[Data to examine — start]

Lemma role_assign_login b i c r :
  broker_inv b → slot_at b i = Some (Live c) → role c = None → role_ok r → fits b (length (subscriptions r)) →
  ∃ b1 res, role_assign pack fresh i r (set_locked (negb (nolock b)) b) = inl (b1, res) ∧
    assigned (set_locked (negb (nolock b)) b) i c r b1 res.
Proof.
  intros (Hc & Hs & Hm & Hmt & _) Hi Er Hr Hf.
  destruct (role_assign_spec pack fresh (set_locked (negb (nolock b)) b) i c r) as (b1 & res & E & Ha & _); try done.
  - by apply (mounted_but_none b i c).
  - by exists b1, res.
Qed.
Lemma login_accept_spec b i c ctx ctx' l r :
  broker_inv b → slot_at b i = Some (Live c) → role c = None → hvalid ctx = true → hmeta ctx' = hmeta ctx →
  answerable ctx' → login_ l (nonce c) = LoginOk r → role_ok r → fits b (length (subscriptions r)) →
  ∃ b', login_accept pack fresh i ctx' l r b = inl (b', ctx') ∧ login_outcome b i c ctx b'.
Proof.
  intros Hinv Hi Er Hv E Ha El Hr Hf. pose proof Hinv as (_ & _ & _ & _ & _ & Hl).
  destruct (role_assign_login b i c r Hinv Hi Er Hr Hf) as (b1 & res & Eb & Has).
  destruct (assigned_changed b i c r b1 res Hinv Hi Has) as [Eu Hch]. destruct Has as (_ & _ & _ & _ & _ & _ & [evs Ee] & Href).
  unfold login_accept. rewrite (bind_run _ _ _ _ _ (lock_run b Hl)), (bind_run _ _ _ _ _ Eb), (bind_run _ _ _ _ _ Eu).
  destruct (decide (res = ROLE_RES_OK)) as [->|Hres].
  - apply (login_welcome b i c (set_role (Some r) c) ctx ctx' _ l r); try done. by exists evs.
  - specialize (Href Hres).
    assert (∀ text, ∃ b', login_fails pack fresh i ctx' text (set_locked false b1) = inl (b', ctx') ∧
      login_outcome b i c ctx b') as Hfail.
    { intros text. apply (login_fails_spec b i c (set_role None c)); try done.
      - by destruct res.
      - by rewrite Href.
      - by rewrite Href.
      - exists (if rfree r then [Released i] else []). rewrite Href. split; [done|]. by destruct (rfree r); repeat constructor. }
    destruct res; [done|apply Hfail..].
Qed.

Lemma login_login_spec b i c ctx :
  broker_inv b → slot_at b i = Some (Live c) → role c = None → is_type (hmeta ctx) RPCMSG_T_REQUEST = true →
  is_Some (hunpack ctx) → (∀ l n r, login_ l n = LoginOk r → role_ok r ∧ fits b (length (subscriptions r))) →
  ∃ b' ctx', login_login unpack ck alloc pack fresh login_ i ctx b = inl (b', ctx') ∧ login_outcome b i c ctx b'.
Proof.
  intros Hinv Hi Er Hr [u Hu] Hlog. unfold login_login. rewrite Hu, (bind_run _ _ b b u eq_refl).
  destruct (rpclogin_unpack unpack ck alloc u (hitem ctx) (hobs ctx)) as [[u' it] [l o]].
  set (ctx1 := set_hobs o (set_read u' it ctx)). pose proof (validated_answerable ctx ctx1 Hr eq_refl) as Ha.
  unfold rpchandler_msg_valid in *. change (hvalid ctx1) with (hvalid ctx) in *.
  destruct (hvalid ctx) eqn:Hv; cbn [negb fst] in *; [|eexists _, _; split; [done|by apply outcome_invalid]].
  set (ctx2 := Msg _ _ _ _ _) in *. destruct l as [l|].
  - rewrite (bind_run _ _ b b c) by (unfold client_at; by rewrite Hi). destruct (login_ l (nonce c)) as [r|errmsg] eqn:El.
    + destruct (login_accept_spec b i c ctx ctx2 l r) as (b' & E & Ho); try done; [by apply (Hlog l (nonce c))..|].
      by exists b', ctx2.
    + destruct (login_fails_spec b i c c ctx ctx2 b (default (str "Invalid login") errmsg)) as (b' & E & Ho); try done.
      * exists []. by rewrite app_nil_r.
      * by exists b', ctx2.
  - unfold rpchandler_msg_send_error. rewrite (bind_run _ _ _ _ _ (send_packed_emits i _ _ b Ha)).
    eexists _, _. split; [done|]. apply (outcome_answered b i c c ctx b); try done. constructor.
Qed.

(** The first stage of a client that did not log in. *)
Lemma access_login_spec b now i c ctx :
  broker_inv b → slot_at b i = Some (Live c) → role c = None →
  (is_type (hmeta ctx) RPCMSG_T_REQUEST = true → is_Some (method (hmeta ctx)) ∧ is_Some (hunpack ctx)) →
  (∀ l n r, login_ l n = LoginOk r → role_ok r ∧ fits b (length (subscriptions r))) →
  ∃ b' ctx', access_msg unpack ck alloc pack fresh random login_ now i ctx b = inl (b', (ctx', RPCHANDLER_MSG_DONE)) ∧
    if is_type (hmeta ctx) RPCMSG_T_REQUEST then login_outcome (put b i (Live (set_activity now c))) i (set_activity now c) ctx b'
    else b' = put b i (Live (set_activity now c)).
Proof.
  intros Hinv Hi Er Hreq Hlog. unfold access_msg.
  destruct (update_changed b i c (set_activity now)) as [E (Hinv1 & Hi1 & _)]; [done..|]. rewrite (bind_run _ _ _ _ _ E).
  set (b1 := put _ _ _) in *. rewrite (bind_run _ _ b1 b1 (set_activity now c)) by (unfold client_at; by rewrite Hi1).
  change (role (set_activity now c)) with (role c). rewrite Er. destruct (is_type (hmeta ctx) RPCMSG_T_REQUEST) eqn:Hr.
  2:{ eexists _, _. split; done. }
  destruct (Hreq eq_refl) as [[m Hm] Hu].
  assert (∃ b' ctx', rpcbroker_api_login_msg unpack ck alloc pack fresh random login_ i ctx b1 = inl (b', ctx') ∧
    login_outcome b1 i (set_activity now c) ctx b') as (b' & ctx' & E1 & Ho).
  { unfold rpcbroker_api_login_msg. destruct (default [] (path (hmeta ctx))); [|by apply login_required_spec].
    rewrite Hm, (bind_run _ _ b1 b1 m eq_refl). destruct (_ =? 0); [by apply login_hello_spec|].
    destruct (_ =? 0); [by apply login_login_spec|by apply login_required_spec]. }
  rewrite (bind_run _ _ _ _ _ E1). by exists b', ctx'.
Qed.
End answers.
(** The search for a client stays inside, and clients that are found are there. *)
Lemma mounted_client_live b p :
  broker_inv b → siz b ≤ 2 ^ 31 → Z.of_nat (length (mounts b)) < 2 ^ 62 → wf_cstr p → small_number p →
  match mounted_client (mounts b) (cid_active b) (siz b) p with
  | Found j _ => ∃ cj r, slot_at b j = Some (Live cj) ∧ role cj = Some r
  | NotFound => True
  | OutOfBounds => False
  end.
Proof.
  intros (Hc & _ & [[Hw _] Hn] & Hmt & _) Hsiz Hlen Hp Hsmall. unfold mounted_client.
  destruct (Z.eqb_spec (strncmp p clientmnt (length clientmnt)) 0) as [Ho|Ho].
  - specialize (Hsmall (λ H, H Ho)). destruct (strtol _) as [n e]. cbn [fst] in Hsmall. destruct (_ && _); [done|].
    replace (i32 n) with n by (symmetry; by apply swrap_small). unfold cid_active.
    destruct (slot_at b n) as [s|] eqn:Hs; [|done]. pose proof (slot_range _ _ _ Hs) as [H0 H1].
    rewrite (proj2 (Z.leb_le _ _) H0), (proj2 (Z.ltb_lt _ _) H1). cbn [andb].
    destruct s as [|c|]; [done| |].
    + destruct (role c) as [r|] eqn:Hr; [|done]. by exists c, r.
    + destruct (valid_live b n Hc) as [c Hl]; [unfold cid_valid; by rewrite Hs|congruence].
  - destruct (_ =? 0); [done|]. pose proof (search_mounts_sound (mounts b) p Hn Hw Hlen Hp) as H.
    destruct (search_mounts (mounts b) p); [|done|done]. destruct H as (m & Hin & _ & -> & _).
    apply Hmt in Hin as (cj & r & ? & ? & _). by exists cj, r.
Qed.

[Data to examine — finish]

- [What the task asks] From the records above, transcribe exactly the run of lines that opens with the line holding "destruct (update_changed b" and closes with the line holding "destruct (slot_at b", both included.

- [Solution for this task]
  destruct (update_changed b i c (set_activity now)) as [E (Hinv1 & Hi1 & _)]; [done..|]. rewrite (bind_run _ _ _ _ _ E).
  set (b1 := put _ _ _) in *. rewrite (bind_run _ _ b1 b1 (set_activity now c)) by (unfold client_at; by rewrite Hi1).
  change (role (set_activity now c)) with (role c). rewrite Er. destruct (is_type (hmeta ctx) RPCMSG_T_REQUEST) eqn:Hr.
  2:{ eexists _, _. split; done. }
  destruct (Hreq eq_refl) as [[m Hm] Hu].
  assert (∃ b' ctx', rpcbroker_api_login_msg unpack ck alloc pack fresh random login_ i ctx b1 = inl (b', ctx') ∧
    login_outcome b1 i (set_activity now c) ctx b') as (b' & ctx' & E1 & Ho).
  { unfold rpcbroker_api_login_msg. destruct (default [] (path (hmeta ctx))); [|by apply login_required_spec].
    rewrite Hm, (bind_run _ _ b1 b1 m eq_refl). destruct (_ =? 0); [by apply login_hello_spec|].
    destruct (_ =? 0); [by apply login_login_spec|by apply login_required_spec]. }
  rewrite (bind_run _ _ _ _ _ E1). by exists b', ctx'.
Qed.
End answers.
(** The search for a client stays inside, and clients that are found are there. *)
Lemma mounted_client_live b p :
  broker_inv b → siz b ≤ 2 ^ 31 → Z.of_nat (length (mounts b)) < 2 ^ 62 → wf_cstr p → small_number p →
  match mounted_client (mounts b) (cid_active b) (siz b) p with
  | Found j _ => ∃ cj r, slot_at b j = Some (Live cj) ∧ role cj = Some r
  | NotFound => True
  | OutOfBounds => False
  end.
Proof.
  intros (Hc & _ & [[Hw _] Hn] & Hmt & _) Hsiz Hlen Hp Hsmall. unfold mounted_client.
  destruct (Z.eqb_spec (strncmp p clientmnt (length clientmnt)) 0) as [Ho|Ho].
  - specialize (Hsmall (λ H, H Ho)). destruct (strtol _) as [n e]. cbn [fst] in Hsmall. destruct (_ && _); [done|].
    replace (i32 n) with n by (symmetry; by apply swrap_small). unfold cid_active.
    destruct (slot_at b n) as [s|] eqn:Hs; [|done]. pose proof (slot_range _ _ _ Hs) as [H0 H1].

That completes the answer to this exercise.